Flipkart takes another stab at private labels

What is the most common question asked during board meetings at e-commerce companies? Nope, not about the next funding round or profit. It actually is: How do you plan to make more money from the consumer?

Answer: beard trimmers.

Let us explain. A few months ago, Flipkart looked at its hot selling products and found something curious. “What none of these retailers will tell you is that after phones and accessories, the hottest selling item during the big sale days is beard trimmers,” says a Flipkart group executive.

Setting the trend

He is not allowed to talk to the media and asked not to be identified. Flipkart had seen the trend develop over the past few years and ordered a bigger batch of beard trimmers during the last Big Billion Day, the company’s annual sales event. Thanks to this insight, it saved a bunch of cash, got a better deal and managed to make money in the category. What Flipkart also did was use its private brand, SmartBuy, and plonked it in the category, leaned back and saw the product sell itself.
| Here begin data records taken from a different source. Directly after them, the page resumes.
(* ===== verification/Client.v ===== *)
(** * What a client writes

    The JSON of a request as a client that follows the contract sends it, and
    that [decodeJSON] reads back exactly that: amounts of any size digit by
    digit, never through a float. *)

From S2P Require Import Prelude Identifiers Text Decimal GoTime Json Transaction Codec Encoding Reader Body.

Definition present (name : string) (v : option json) : list (string * json) :=
  match v with Some v => [(name, v)] | None => [] end.

Definition wire_posting_json (p : WirePosting) : json :=
  JObj ([("source", JStr (WSource p)); ("destination", JStr (WDestination p)); ("asset", JStr (WAsset p))]
        ++ present "amount" (jint <$> WAmount p) ++ present "upTo" (JBool <$> WUpTo p)).

Definition create_json (r : CreateTransactionRequest) : option json :=
  ts ← match CTimestamp r with Some t => Some <$> time_json t | None => Some None end;
  Some (JObj (present "metadata" (metadata_json <$> CMetadata r)
              ++ [("postings", JArr (wire_posting_json <$> elems (CPostings r)))]
              ++ present "reference" (JStr <$> CReference r) ++ present "timestamp" ts)).

Definition slice_of {A} (l : list A) : slice A := {| backing := l; len := length l |}.

(** ** Reading it back *)

Lemma set_member {A} (fields : list (string * setter A)) n f v ms a :
  named fields n = Some f -> set_members fields ((n, v) :: ms) a = f v a ≫= set_members fields ms.
Proof. intros H. cbn [set_members]. by rewrite H. Qed.

Ltac set_next := erewrite set_member by reflexivity; cbn [mbind option_bind fst snd].

Lemma unmarshal_wire_posting p : unmarshal (wire_posting_json p) zero = Some p.
Proof.
  destruct p as [s d a n u]. unfold wire_posting_json, present. cbn [WSource WDestination WAsset WAmount WUpTo].
  cbn [unmarshal unmarshal_posting unmarshal_struct zero app]. do 3 (set_next; cbn -[set_members]).
  destruct n as [n|], u as [u|]; cbn [fmap option_fmap option_map app];
    repeat (set_next; unfold set_amount, sets, jint; cbn -[print_Z parse_Z set_members]; rewrite ?parse_print_Z); done.
Qed.

Lemma fill_fresh {A} `{Unmarshal A} (enc : A -> json) (l : list A) :
  (forall x, unmarshal (enc x) zero = Some x) -> fill (enc <$> l) [] = Some l.
Proof. intros He. induction l as [|x l IH]; [done|]. cbn [fmap list_fmap fill hd tl]. rewrite He. simpl. by rewrite IH. Qed.

Lemma unmarshal_slice_json {A} `{Unmarshal A} (enc : A -> json) (l : list A) old :
  (forall x, unmarshal (enc x) zero = Some x) -> backing old = [] ->
  unmarshal (JArr (enc <$> l)) old = Some (slice_of l).
Proof.
  intros He Ho. destruct l as [|x l]; [done|]. cbn [unmarshal unmarshal_slice]. rewrite Ho.
  change (JArr (enc <$> x :: l)) with (JArr (enc x :: (enc <$> l))). cbn iota beta.
  change (enc x :: (enc <$> l)) with (enc <$> (x :: l)). rewrite fill_fresh by done. simpl. unfold slice_of. by rewrite length_fmap.
Qed.

Lemma add_members_strings (l : list (string * string)) m :
  add_members ((fun kv => (kv.1, JStr kv.2)) <$> l) m = Some (foldl (fun m kv => <[kv.1 := kv.2]> m) m l).
Proof. revert m. induction l as [|[k v] l IH]; intros m; [done|]. cbn. apply IH. Qed.

Lemma unmarshal_metadata_json (m : Metadata) : unmarshal (metadata_json m) (∅ : Metadata) = Some m.
Proof. unfold metadata_json, jmap. cbn [unmarshal unmarshal_metadata]. by rewrite add_members_strings, foldl_rows. Qed.

Lemma unmarshal_create_json ts m (ps : list WirePosting) ref t :
  match t with Some t => Some <$> time_json t | None => Some None end = Some ts ->
  (forall t', t = Some t' -> zone t' mod 60 = 0) ->
  unmarshal (JObj (present "metadata" (metadata_json <$> m) ++ [("postings", JArr (wire_posting_json <$> ps))]
                   ++ present "reference" (JStr <$> ref) ++ present "timestamp" ts)) zero =
  Some {| CMetadata := m; CPostings := slice_of ps; CReference := ref; CTimestamp := t |}.
Proof.
  intros Hts Hz.
  assert (forall (c : CreateTransactionRequest),
    set_members create_fields (present "timestamp" ts) c =
    Some {| CMetadata := CMetadata c; CPostings := CPostings c; CReference := CReference c;
            CTimestamp := match t with Some t => Some t | None => CTimestamp c end |}) as Ht.
  { intros c. destruct t as [t|].
    - destruct (time_json t) as [v|] eqn:Hv; [|done]. injection Hts as <-. cbn [present]. set_next.
      apply dec_time_json in Hv as Hd; [|by apply Hz]. unfold set_timestamp, sets. unfold time_json in Hv.
      destruct (marshal_time t) as [x|]; [|done]. injection Hv as <-. change (parse_time x = Some t) in Hd.
      assert (unmarshal (JStr x) (CTimestamp c) = Some (Some t)) as Hu
        by (change (Some <$> parse_time x = Some (Some t)); by rewrite Hd).
      cbn [snd]. by rewrite Hu.
    - injection Hts as <-. by destruct c. }
  assert (forall (c : CreateTransactionRequest) k,
    set_members create_fields (present "reference" (JStr <$> ref) ++ k) c =
    set_members create_fields k {| CMetadata := CMetadata c; CPostings := CPostings c;
      CReference := match ref with Some r => Some r | None => CReference c end; CTimestamp := CTimestamp c |}) as Hr.
  { intros c k. destruct ref as [r|]; [|by destruct c]. cbn [present fmap option_fmap option_map app]. by set_next. }
  assert (forall (c : CreateTransactionRequest) k, backing (CPostings c) = [] ->
    set_members create_fields ([("postings", JArr (wire_posting_json <$> ps))] ++ k) c =
    set_members create_fields k {| CMetadata := CMetadata c; CPostings := slice_of ps;
      CReference := CReference c; CTimestamp := CTimestamp c |}) as Hp.
  { intros c k Hb. cbn [app]. set_next. unfold set_postings, sets.
    rewrite (unmarshal_slice_json wire_posting_json ps) by (done || apply unmarshal_wire_posting). done. }
  cbn [unmarshal unmarshal_create unmarshal_struct]. destruct m as [m|]; cbn [present fmap option_fmap option_map].
  - cbn [app]. set_next. unfold set_metadata at 1, sets at 1.
    assert (unmarshal (metadata_json m) (None : option Metadata) = Some (Some m)) as Hm.
    { change (Some <$> unmarshal (metadata_json m) (∅ : Metadata) = Some (Some m)). by rewrite unmarshal_metadata_json. }
    change (CMetadata zero) with (None : option Metadata). rewrite Hm. cbn [fmap option_fmap option_map mbind option_bind].
    etrans; [by apply Hp|]. rewrite Hr, Ht. by destruct ref, t.
  - cbn [app]. etrans; [by apply Hp|]. rewrite Hr, Ht. by destruct ref, t.
Qed.

Lemma first_value_render v : json_ok v = true -> Z.of_nat (String.length (render v)) <= max_body -> first_value (render v) = Some v.
Proof.
  intros Hv Hl. unfold first_value. destruct (Z.leb_spec (Z.of_nat (String.length (render v))) max_body); [|lia].
  destruct (ok_text v Hv) as [Hv' Ht]. pose proof (need_length v Hv' EmptyString) as Hn. unfold render in *.
  rewrite read_print, Ht; [done|done|done|]. simpl in *. lia.
Qed.

Definition wire_text (p : WirePosting) : Prop :=
  utf8_valid (WSource p) = true /\ utf8_valid (WDestination p) = true /\ utf8_valid (WAsset p) = true.

Lemma json_ok_app (fs gs : list (string * json)) : json_ok (JObj (fs ++ gs)) = json_ok (JObj fs) && json_ok (JObj gs).
Proof. apply forallb_app. Qed.

Lemma json_ok_cons n v (fs : list (string * json)) :
  json_ok (JObj ((n, v) :: fs)) = utf8_valid n && json_ok v && json_ok (JObj fs).
Proof. done. Qed.

Lemma json_ok_present n (v : option json) :
  utf8_valid n = true -> (forall x, v = Some x -> json_ok x = true) -> json_ok (JObj (present n v)) = true.
Proof. intros Hn Hv. destruct v as [v|]; [|done]. cbn [present]. by rewrite json_ok_cons, Hn, Hv. Qed.

Lemma wire_posting_ok p : wire_text p -> json_ok (wire_posting_json p) = true.
Proof.
  intros (Hs & Hd & Ha). unfold wire_posting_json. rewrite !json_ok_app, !json_ok_cons.
  rewrite !json_ok_present by (try done; intros x (y & _ & ->)%fmap_Some; first [apply jint_ok|done]).
  cbn [json_ok forallb]. by rewrite Hs, Hd, Ha.
Qed.

(** C19: What a client writes is what the server reads. The JSON of any request
    -- amounts of any size, any valid text, sweeps, absent and present fields --
    decodes to that request, digit for digit, as long as it fits in the limit
    on bodies. *)
Theorem request_roundtrip (r : CreateTransactionRequest) (ps : list WirePosting) (v : json) :
  CPostings r = slice_of ps -> Forall wire_text ps -> text_map_ok (default ∅ (CMetadata r)) ->
  utf8_valid (default EmptyString (CReference r)) = true ->
  (forall t, CTimestamp r = Some t -> zone t mod 60 = 0) ->
  create_json r = Some v -> Z.of_nat (String.length (render v)) <= max_body ->
  decodeJSON (render v) = Some r.
Proof.
  destruct r as [m s ref t]. cbn [CPostings CMetadata CReference CTimestamp]. intros -> Hps Hm Href Hz Hc Hl.
  unfold create_json in Hc. cbn [CPostings CMetadata CReference CTimestamp] in Hc.
  apply bind_Some in Hc as (ts & Hts & [= <-]).
  assert (elems (slice_of ps) = ps) as Hel by (unfold elems, slice_of; cbn; apply firstn_all). rewrite Hel in *.
  unfold decodeJSON. rewrite first_value_render; [|clear Hl|done]; [by apply unmarshal_create_json|].
  assert (forallb json_ok (wire_posting_json <$> ps) = true) as Hall.
  { apply forallb_forall. intros x Hx%list_elem_of_In. apply list_elem_of_fmap in Hx as (p & -> & Hp).
    apply wire_posting_ok. by eapply (proj1 (Forall_forall _ _) Hps). }
  rewrite json_ok_app. cbn [app]. rewrite json_ok_cons, json_ok_app. cbn [json_ok] in Hall |- *.
  change (json_ok (JObj ?l)) with (forallb (fun nv => utf8_valid nv.1 && json_ok nv.2) l).
  rewrite Hall. rewrite !andb_true_iff. split_and!; try done; apply json_ok_present; try done; intros x Hx.
  - apply fmap_Some in Hx as (y & -> & ->). by apply metadata_json_ok.
  - apply fmap_Some in Hx as (y & -> & ->). exact Href.
  - subst ts. destruct t as [t|]; [|done]. unfold time_json, marshal_time in Hts.
    destruct (_ && _) in Hts; [|done]. injection Hts as <-. apply basic_utf8, format_time_basic.
Qed.

(** ** A request *)

(** A payment no machine integer holds, with a note in another script. *)
Definition large_request : CreateTransactionRequest :=
  {| CMetadata := Some {[ "order" := "A-17" ]};
     CPostings := slice_of [{| WAmount := Some (2 ^ 100); WAsset := "USD/2"; WDestination := "users:alice";
                               WSource := "world"; WUpTo := None |};
                            {| WAmount := None; WAsset := "USD/2"; WDestination := "bank:vault";
                               WSource := "users:alice"; WUpTo := Some true |}];
     CReference := Some "invoice-7"; CTimestamp := None |}.

Definition large_json : json := default JNull (create_json large_request).

Lemma request_roundtrip_witness : decodeJSON (render large_json) = Some large_request.
Proof.
  apply (request_roundtrip large_request (elems (CPostings large_request)) large_json).
  - reflexivity.
  - by repeat constructor.
  - apply map_Forall_insert_2; [done|apply map_Forall_empty].
  - reflexivity.
  - discriminate.
  - reflexivity.
  - by vm_compute.
Defined.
Flipkart has been replicating this private brand strategy across categories. It attempted this in-home product, that didn’t work. It tried power banks, it bombed. It tried mobile chargers, nada. Scratch guards and earphones. Nothing. But the company hasn’t stopped trying, next is microwaves and backpacks.

Yes, backpacks. This is where Wildcraft comes in.

Flipkart is in the final stages of sewing a deal with Wildcraft, Bengaluru-based outdoor and sportswear company, according to three unrelated people associated with the two companies. Wildcraft, backed by venture capital (VC) firm Sequoia, has been in the market to raise funds for almost four months. It had the option between two very popular American hedge funds and Flipkart.

It seems to have picked the latter. The pre-funding valuation of Wildcraft, according to two people involved in the deal, is around Rs 800 crore ($125 million). If everything checks out, Flipkart will invest about $10 million in the company. There are riders to this deal though. It mandates that Flipkart will be Wildcraft’s only online partner and acquires a significant minority stake in it. The duo will be launching their own private brand in outdoor wear and bags soon.

Wildcraft’s co-founder Gaurav Dublish did not confirm or deny that there was an investment coming but did admit that he has been in discussion with the unicorn and other investors as well. In an email, Flipkart wrote that it had no update on “any special tie-up with Wildcraft”.

How big is Wildcraft?

The pre-funding valuation of Wildcraft, according to two people involved in the deal, is around Rs 800 crore ($125 million)

On the deal, let’s tread with caution though. Because Flipkart is infamous for coming close to pulling the trigger and then backing off. No, really, it is. There are BookMyShow, PepperFry, and Swiggy. Look closer, and a pattern will start to emerge. All these companies exist in a parallel ecosystem. There is overlap with Flipkart but it is notional. These three companies are huge as well. Almost all of them are valued at more than $500 million (Rs 3,000 crore). Not cheap for a strategic investment.

Wildcraft is different. This is not a big company, just $125 million (Rs 800 crore) in valuation, according to its last funding round in September 2017. It has been around for 20 years and has barely raised money. The pressure to exit is not high but it needs money to grow.

In a way, access to moneybags. Someone like Flipkart. Likewise, Flipkart needs Wildcraft. Customers of outdoor and sports brands are loyal and the ticket sizes (about Rs 1,500) are comparatively big. These products are all about durability and trust. Once the customer knows that the products won’t give up on them on a hike, they are loyal.